En fait de géographie, ils connaissent surtout l’existence de l’empire turc avec sa capitale, Stamboul, Béled-Béni-Israïl (probablement Jérusalem), le Caire, Alexandrie et l’Égypte, qu’il nomme Massara, de Misraïm[21]. Ils connaissent surtout Djedda, le port de la Mecque, puis Médine.

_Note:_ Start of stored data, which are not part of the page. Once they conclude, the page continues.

(** The insertion of an item that refers to a recorded decision. *)
Lemma rev_Put_item d i :
  NewV7 d ∉ q_id <$> review_queue (tabs d) ->
  Review.DecisionID i ∈ d_decision_id <$> policy_decisions (tabs d) -> Review.ResolvedAt i = None ->
  let d' := fst (rev_Put d i) in
  policy_decisions (tabs d') = policy_decisions (tabs d) /\
  match faults d (seq d) InsertReview with
  | Some (NotExecuted _) => review_queue (tabs d') = review_queue (tabs d)
  | _ => exists q, review_queue (tabs d') = review_queue (tabs d) ++ [q] /\
      scanReviewRow q =
        {| Review.DecisionID := Review.DecisionID i; Review.TxID := Review.TxID i;
           Review.Status := Review.Status i; Review.AssignedTo := Review.AssignedTo i;
           Review.CreatedAt := timestamptz (Review.CreatedAt i); Review.ResolvedAt := None;
           Review.Resolution := Review.Resolution i |}
  end.
Proof.
  intros Hid Hdec Hres. cbn zeta. unfold rev_Put. match goal with |- context [insert_review ?r] => set (row := r) end.
  assert (insert_review row (tabs d) = inr (set_queue (tabs d) (review_queue (tabs d) ++ [row]), tt)) as Hins.
  { unfold insert_review.
    replace (existsb _ (review_queue _)) with false by (symmetry; by apply DbTables.existsb_key_false).
    by replace (existsb _ (policy_decisions _)) with true by (symmetry; by apply DbTables.existsb_key). }
  assert (scanReviewRow row = {| Review.DecisionID := Review.DecisionID i; Review.TxID := Review.TxID i;
           Review.Status := Review.Status i; Review.AssignedTo := Review.AssignedTo i;
           Review.CreatedAt := timestamptz (Review.CreatedAt i); Review.ResolvedAt := None;
           Review.Resolution := Review.Resolution i |}) as Hscan
    by (unfold row, scanReviewRow; simpl; by rewrite !DbProps.default_nullableText, Hres).
  unfold exec. rewrite Hins. destruct (faults d (seq d) InsertReview) as [[e|e]|]; simpl; eauto.
Qed.

(** C6. An answer without an error is stored, whatever the database does: its
    decision is the last row of the audit table, under the version the process
    started with.  For manual_review the insertion of the item follows, and its
    error is dropped: a pending item for the decision is the last row of the review
    queue, unless that statement was not executed, and then the queue is as before.
    Other decisions leave the queue alone.  The id made for the item is assumed to
    be new. *)
Theorem answer_is_stored s d pv o req s' resp :
  wired d pv s -> (forall n, uuids d n ∉ q_id <$> review_queue (tabs d)) ->
  Evaluate_db s o req = (s', Returned resp None) ->
  exists d' row, wired d' pv s' /\
    policy_decisions (tabs d') = policy_decisions (tabs d) ++ [row] /\
    d_decision_id row = DecisionID resp /\ d_decision row = Decision resp /\ d_policy_version row = pv /\
    if Decision resp == "manual_review" then
      match faults d (S (seq d)) InsertReview with
      | Some (NotExecuted _) => review_queue (tabs d') = review_queue (tabs d)
      | _ => exists q, review_queue (tabs d') = review_queue (tabs d) ++ [q] /\
          scanReviewRow q = parked_item (DecisionID resp) (timestamptz (park_now o))
      end
    else review_queue (tabs d') = review_queue (tabs d).
Proof.
  intros Hw Hfr He. destruct (answer_row s d pv o req s' resp Hw He)
    as (st1 & rec & Hsr & _ & Hds & Hq1 & Hf & Hu & Hsq & Hw').
  destruct (signed_record_fields _ _ _ _ _ Hsr) as [Hid Hdec].
  eexists _, (decision_row_of pv rec). split; [exact Hw'|].
  destruct (Decision resp == "manual_review"); [|by split_and!].
  destruct (rev_Put_item (adb st1) (parked_item (DecisionID resp) (park_now o))) as [Hsame Hitem]; [| |done|].
  - unfold NewV7. rewrite Hq1, Hu. apply Hfr.
  - rewrite Hds, fmap_app, <- Hid. apply elem_of_app. right. by left.
  - rewrite Hsq, Hf in Hitem. rewrite Hsame. split_and!; try done. rewrite <- Hq1.
    by destruct (faults d (S (seq d)) InsertReview) as [[|]|].
Qed.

Tout bon musulman possède dans un sachet en cuir l’itinéraire de son pays à la Mecque ; il est sommairement libellé, et comprend des indications dans le genre de celles-ci, que j’ai vues entre les mains de Mahmadou Lamine, ez-Znéin de Ténetou :
« En quittant Sakhala du Ouorodougou, on marche onze jours pour atteindre Kanyenni, dans le Kouroudougou. Après on peut passer à Bânou et dans le Diammara, ou bien par le chemin de Kong, où il y a aussi beaucoup de musulmans », etc.
Ces itinéraires conduisent, en général, par le Haoussa, le Bornou, le Wadaï, le Darfour, le Kordofan à El-Obeïd. La route va ensuite rejoindre le haut Nil à Khartoum, descend sur Berber, puis atteint la mer Rouge à Souakim, où l’on s’embarque pour Djedda.
D’autres itinéraires mènent par Tombouctou et le désert sur Ghadamès, Kairouan et la Tunisie. Les pèlerins mettent, au minimum, sept ans pour effectuer leur voyage aller et retour. Ils ne voyagent pas vite et sont souvent obligés de travailler en route pour se créer des ressources, afin de pouvoir continuer leur voyage.
Certains d’entre eux ne reviennent pas directement ; c’est ainsi que dans les dix pèlerins que j’ai rencontrés sur ma route, un d’entre eux était allé à Mascate et en Perse, d’autres à Malte et en Tunisie, enfin la plupart ont entièrement visité l’Égypte et le Yémen.
Les trois personnages que j’ai cités plus haut s’empressèrent de fournir des explications sur les peuples de l’Europe et surtout sur notre puissance sur terre et sur mer et vinrent apporter un nouveau témoignage à l’appui du dire de quelques gens du Ségou et de Djenné établis ici qui vantaient la bonne qualité de nos marchandises. Parmi tous les peuples noirs qui, par leur commerce, sont en relations avec les comptoirs européens, nous avons la réputation de ne vendre que des tissus de bonne qualité, d’excellente poudre et surtout d’être très loyaux dans nos transactions. Cette réputation est certainement justifiée, car ce n’est pas nous qui fournissons aux nègres l’affreux gin et les mauvaises cotonnades ; les indigènes s’en rendent très bien compte. A Salaga on sait distinguer les poudres et les étoffes de Krinjabo et d’Ago (Porto Novo) de celles d’Akkara (Accra) et de Ga (Christianbourg).
J’eus pour ces raisons d’excellentes relations avec la population de Salaga. Des Haoussa que j’avais rencontré, à Dioulasou, et les gens de Kong établis ici depuis longtemps me firent également bon accueil.
Sur le conseil de Bakary, mon hôte, je rendis visite aux personnes qui jouissent de quelque considération ici, soit par leur piété, soit par leur fortune. Je reçus à cette occasion quelques cadeaux en ignames et en mil et même plusieurs fois de la viande.
Les nombreux Européens qui ont visité Salaga sont loin d’être d’accord entre eux sur la position géographique de cette ville.